Frank’s work has transformed over time, a metamorphosis of his being and techniques that have expanded to explore new potential from paint as a material. Though there is lightness in his work, most recently in his landscapes, which are iridescent and colourful, they bleed across the canvas surface. After a lifetime of working as a painter, perhaps the landscape is a metaphor that contains all his thoughts and ideas as they ebb and flow throughout one’s life and existence.
I arrived at the work of Frank Bowling through personal connections to him in my childhood, yet I also arrive at his work as I have grown as a black woman who has had to learn to understand the world around her and what it is to view and be viewed. Frank occupies a very symbolic position in my life, beginning as a familiar face in my Grandparents’ home to a figure whose work is embedded in the British history of art that I love so much.
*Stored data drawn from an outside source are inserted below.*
(** * The genetic optimizer of the retirement planner ([genetic.py])

    A shallow embedding of [Algorithm] and of the helpers it calls, followed
    by the properties of the optimization loop.

    Modelling choices.
    - Python dictionaries keyed by parameter name are [gmap string _]; the
      dictionary [mutable_param_ranges], whose iteration order fixes the order
      in which random draws are consumed, is an association list.
    - Success rates and dates are exact rationals ([Q]); [int(x)] truncates
      towards zero.
    - numpy is part of the environment: its generator is a tape of draws, and
      the conversion of a Python list to an array, which decides what
      [np.random.choice] hands back, is an interface [NumpyArray].
    - The object [self], the module global [simulator.MONTE_CARLO_RUNS], the
      two JSON files and numpy's generator make up one [World], threaded
      through a state-and-exception monad [M].  A run that needs more
      iterations or more stack than the fuel it is given ends in [Diverge].
    - Console output, page logging and wall-clock timing are not modelled:
      the algorithm never reads them back. *)

From Stdlib Require Import ZArith QArith Qminmax Qpower Sorted Lia.
From stdpp Require Import gmap strings list fin_maps pretty.
(** The length codec is exact. *)
Lemma length_codec_exact (n k : Z) (data : bytes) (Hbytes : Forall is_byte data) :
  decodeLength data = Ok (n, k) <->
  0 <= n <= MaxInt /\
  exists rest, data = appendLength [] n ++ rest /\ k = lengthLength n.
Proof.
  split.
  - intros H. apply decodeLength_inv in H as (Hn & rest & -> & ->); [|done].
    split; [done|]. exists rest. by rewrite lengthLength_correct.
  - intros (Hn & rest & -> & ->). rewrite decodeLength_append by done.
    by rewrite lengthLength_correct.
Qed.

(** C34. The codecs of BER primitives are exact. On byte input [decodeIdentifier]
    accepts precisely the inputs that start with the encoding [appendIdentifier]
    writes of an identifier (two-bit class, 32-bit number, number below 31 or
    within the tag limit), and returns that identifier with the length of its
    encoding; [decodeLength] accepts precisely the encodings [appendLength] writes
    of the lengths [0..MaxInt]. So headers round-trip, overlong or out-of-limit
    tags and indefinite, non-minimal or overflowing lengths are rejected, and
    [identifierLength] and [lengthLength] are the numbers of bytes used. For every
    Go integer type [decodeInteger] is the reference [integer_spec] (the
    two's-complement value of the bytes if it is one of the type's values,
    otherwise an error; at most [maxBytes] bytes; nine only for a leading zero),
    and what [integerBytes] writes for a value of the type decodes to that value. *)
Theorem primitive_codecs_exact (m k : Z) (T : inttype) (maxBytes : Z) (data : bytes)
    (Hbytes : Forall is_byte data) (HT : go_type T = true) :
  (forall id, decodeIdentifier data m = Ok (id, k) <->
     wf_id id /\ (id_Number id < 31 \/ id_Number id <= m) /\
     exists rest, data = appendIdentifier [] id ++ rest /\ k = identifierLength id) /\
  (forall n, decodeLength data = Ok (n, k) <->
     0 <= n <= MaxInt /\ exists rest, data = appendLength [] n ++ rest /\ k = lengthLength n) /\
  decodeInteger T data maxBytes = integer_spec T data maxBytes /\
  (forall v, in_type T v = true -> len (integerBytes v) <= maxBytes ->
     decodeInteger T (integerBytes v) maxBytes = Ok v).
Proof.
  split_and!; intros; [by apply identifier_codec_exact|by apply length_codec_exact|
    by apply decodeInteger_eq|by apply integerBytes_decode].
Qed.
Fixpoint tlv_nested_ind (t : tlv) : P t :=
  match t with
  | Prim id v => HPrim id v
  | Cons id ts =>
      HCons id ts ((fix go (l : list tlv) : Forall P l :=
        match l with
        | [] => Forall_nil_2 _
        | x :: l' => Forall_cons_2 _ _ _ (tlv_nested_ind x) (go l')
        end) ts)
  end.
End tlv_induction.

Section Packet_induction.
Context (P : Packet -> Prop).
Context (HP : forall id v cs e o, Forall P cs -> P (MkPacket id v cs e o)).

Fixpoint Packet_nested_ind (p : Packet) : P p :=
  match p with
  | MkPacket id v cs e o =>
      HP id v cs e o ((fix go (l : list Packet) : Forall P l :=
        match l with
        | [] => Forall_nil_2 _
        | x :: l' => Forall_cons_2 _ _ _ (Packet_nested_ind x) (go l')
        end) cs)
  end.
End Packet_induction.

Lemma enc_eq t : enc t = header (tid t) (len (contents t)) ++ contents t.
Proof. by destruct t. Qed.

Lemma enc_nonempty t : 2 <= len (enc t).
Proof.
  rewrite enc_eq. unfold header. len_simpl.
  pose proof (appendIdentifier_nonempty (tid t)).
  pose proof (appendLength_nonempty (len (contents t))).
  pose proof (len_nonneg (contents t)). lia.
Qed.

Lemma contents_lt_enc t : len (contents t) + 2 <= len (enc t).
Proof.
  rewrite (enc_eq t). unfold header. len_simpl.
  pose proof (appendIdentifier_nonempty (tid t)).
  pose proof (appendLength_nonempty (len (contents t))). lia.
Qed.

Lemma id_ok_wf m id : id_ok m id = true ->
  wf_id id /\ (id_Number id < 31 \/ id_Number id <= m).
Proof.
  unfold id_ok, wf_id. intros H. zbool.
  destruct (id_Number id <? 31) eqn:E; zbool; [lia|].
  destruct H0 as [H0|H0]; zbool; lia.
Qed.

Lemma wf_tlv_id m t : wf_tlv m t = true ->
  id_ok m (tid t) = true /\ len (contents t) <= MaxInt.
Proof. destruct t; simpl; intros H; zbool; auto. Qed.

Lemma wf_tlv_cons m id ts : wf_tlv m (Cons id ts) = true ->
  id_ok m id = true /\ id_Constructed id = true /\ Forall (fun t => wf_tlv m t = true) ts /\
  len (concat (map enc ts)) <= MaxInt.
Proof.
  simpl. intros H. zbool. repeat split; auto.
  apply Forall_forall. rewrite forallb_forall in H1. intros t Ht.
  apply H1. by apply list_elem_of_In.
Qed.

Lemma count_pos t : 1 <= count t.
Proof.
  induction t as [id v|id ts IH] using tlv_nested_ind; simpl; [lia|].
  assert (0 <= foldr Z.add 0 (map count ts)); [|lia].
  induction IH; simpl; lia.
Qed.

Lemma height_nonneg t : 0 <= height t.
Proof.
  destruct t; simpl; [lia|]. assert (0 <= foldr Z.max 0 (map height ts)); [|lia].
  induction ts; simpl; lia.
Qed.
Lemma fits_all_nil r : reader_ok r -> fits_all r [] \/ MaxDepth (r_limits r) < r_depth r.
Proof.
  intros [_ H]. destruct (Z.le_gt_cases (r_depth r) (MaxDepth (r_limits r))); [left|by right].
  unfold fits_all. simpl. repeat split; auto; lia.
Qed.

Lemma fits_all_cons r t ts : fits_all r (t :: ts) ->
  fits r t /\ fits_all (advance r (len (enc t)) (count t)) ts.
Proof.
  intros (H1 & H2 & H3). inversion_clear H1. simpl in *.
  pose proof (count_pos t). pose proof (fits_tail_count ts). pose proof (fits_tail_height ts).
  unfold fits, fits_all. simpl. repeat split; auto; lia.
Qed.

(** Entering a constructed element: the child reader holds its elements. *)
Lemma childReader_enc r id ts rest :
  reader_ok r -> unread r = enc (Cons id ts) ++ rest -> fits r (Cons id ts) ->
  let r' := advance r (len (enc (Cons id ts))) 1 in
  let c := childReader r' (element_of (Cons id ts) (Offset r)) in
  reader_ok c /\ unread c = concat (map enc ts) /\ fits_all c ts /\
  r_depth r <> MaxDepth (r_limits r).
Proof.
  intros Hr Hu (Hwf & Hc & Hh) r' c. apply wf_tlv_cons in Hwf as (_ & _ & Hwf & _).
  simpl in Hc, Hh. pose proof (fits_tail_count ts). pose proof (fits_tail_height ts).
  pose proof (len_nonneg (concat (map enc ts))).
  unfold c, r'. split; [split; simpl; lia|]. split.
  - unfold unread. simpl. unfold slice_from. by rewrite drop_0.
  - split; [|lia]. unfold fits_all. simpl. repeat split; auto; lia.
Qed.

Lemma validateLoop_enc fuel : forall child ts,
  reader_ok child -> unread child = concat (map enc ts) -> fits_all child ts ->
  len (unread child) <= Z.of_nat fuel ->
  validateLoop fuel child = (None, r_elements child + foldr Z.add 0 (map count ts)).
Proof.
  induction fuel as [|fuel IH]; intros child ts Hr Hu Hf Hlen.
  - assert (ts = []) as ->.
    { destruct ts as [|t ts]; [done|]. rewrite Hu in Hlen. simpl in Hlen.
      rewrite len_app in Hlen. pose proof (enc_nonempty t).
      pose proof (len_nonneg (concat (map enc ts))). lia. }
    simpl. apply Empty_unread in Hu as ->; [|done]. f_equal. lia.
  - cbn [validateLoop]. destruct ts as [|t ts].
    { apply Empty_unread in Hu as ->; [|done]. simpl. f_equal. lia. }
    simpl in Hu. destruct (Empty child) eqn:He.
    { apply Empty_unread in He; [|done]. rewrite He in Hu. pose proof (enc_nonempty t).
      symmetry in Hu. apply app_eq_nil in Hu as [Hu _]. rewrite Hu, len_nil in H. lia. }
    destruct (fits_all_cons child t ts Hf) as [Ht Hts].
    pose proof (count_pos t) as Hct. destruct Ht as (Hwf & Hc & Hh).
    rewrite (ReadElement_enc child t (concat (map enc ts))) by (done || lia).
    change (e_Identifier (element_of t (Offset child))) with (tid t). rewrite Hu, len_app in Hlen.
    pose proof (contents_lt_enc t) as Hct2.
    assert (validateLoop fuel (advance child (len (enc t)) (count t)) =
      (None, r_elements child + foldr Z.add 0 (map count (t :: ts)))) as Hrest.
    { rewrite (IH _ ts).
      - simpl. f_equal. lia.
      - eapply advance_ok; [done|exact Hu|done|lia].
      - eapply unread_advance; [apply Hr|exact Hu|done].
      - done.
      - rewrite (unread_advance child _ _ (enc t) (concat (map enc ts))); [|apply Hr|done|done].
        pose proof (enc_nonempty t). lia. }
    destruct t as [id v|id ts0].
    + simpl in Hwf. zbool. cbn [tid]. rewrite H0. exact Hrest.
    + destruct (childReader_enc child id ts0 (concat (map enc ts)) Hr Hu) as (Hr0 & Hu0 & Hf0 & Hd);
        [done|]. cbn zeta in *.
      pose proof (wf_tlv_cons _ _ _ Hwf) as (_ & Hk & _ & _). cbn [tid]. rewrite Hk. cbn [negb].
      change (r_depth (advance child ?n ?k)) with (r_depth child).
      change (r_limits (advance child ?n ?k)) with (r_limits child).
      replace (r_depth child =? _) with false by lia. rewrite (IH _ ts0 Hr0 Hu0 Hf0) 
        by (change (contents (Cons id ts0)) with (concat (map enc ts0)) in Hct2;
            pose proof (len_nonneg (concat (map enc ts))); rewrite Hu0; lia).
      cbn [childReader advance r_elements]. rewrite <- Hrest. f_equal.
      unfold advance, with_elements. simpl. f_equal. lia.
Qed.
Somaya Critchlow (b. 1993, London, United Kingdom) is an artist living and working in London. Critchlow received a BA from the University of Brighton, United Kingdom, in 2016, before joining The Royal Drawing School, London, where she completed a Postgraduate Diploma in 2017. Recent solo exhibitions include Afternoon’s Darkness, Maximillian William, London (2022); Blow-Up, Galerie Gregor Staiger, Zürich, Switzerland (2021); Underneath a Bebop Moon, Maximillian William, London (2020); and Sincere for Synonym, Fortnight Institute, New York, NY (2019). Her work has been included in numerous group exhibitions, including The Story of Art as it’s Still Being Written, Victoria Miro, London (2022); Women Painting Women, the Modern Art Museum of Fort Worth, TX (2022); Drawing Attention: Emerging British Artists, British Museum, London (2022); Fire Figure Fantasy, ICA Miami, FL (2022); among others. Critchlow’s work is included in the permanent collections of the Arts Council Collection, London; British Museum, London; Pallant House Gallery, Chichester, United Kingdom; Sainsbury Centre for Visual Art, Norwich, United Kingdom; Stedelijk Museum, Amsterdam, Netherlands; Baltimore Museum of Art, MD; LACMA, Los Angeles, CA; Carnegie Museum of Art, Pittsburgh, PA; Columbus Museum of Art, OH; Hammer Museum, Los Angeles, CA; RISD Museum, Providence, RI; Henry Art Gallery at the University of Washington, Seattle, WA; and ICA Miami, FL.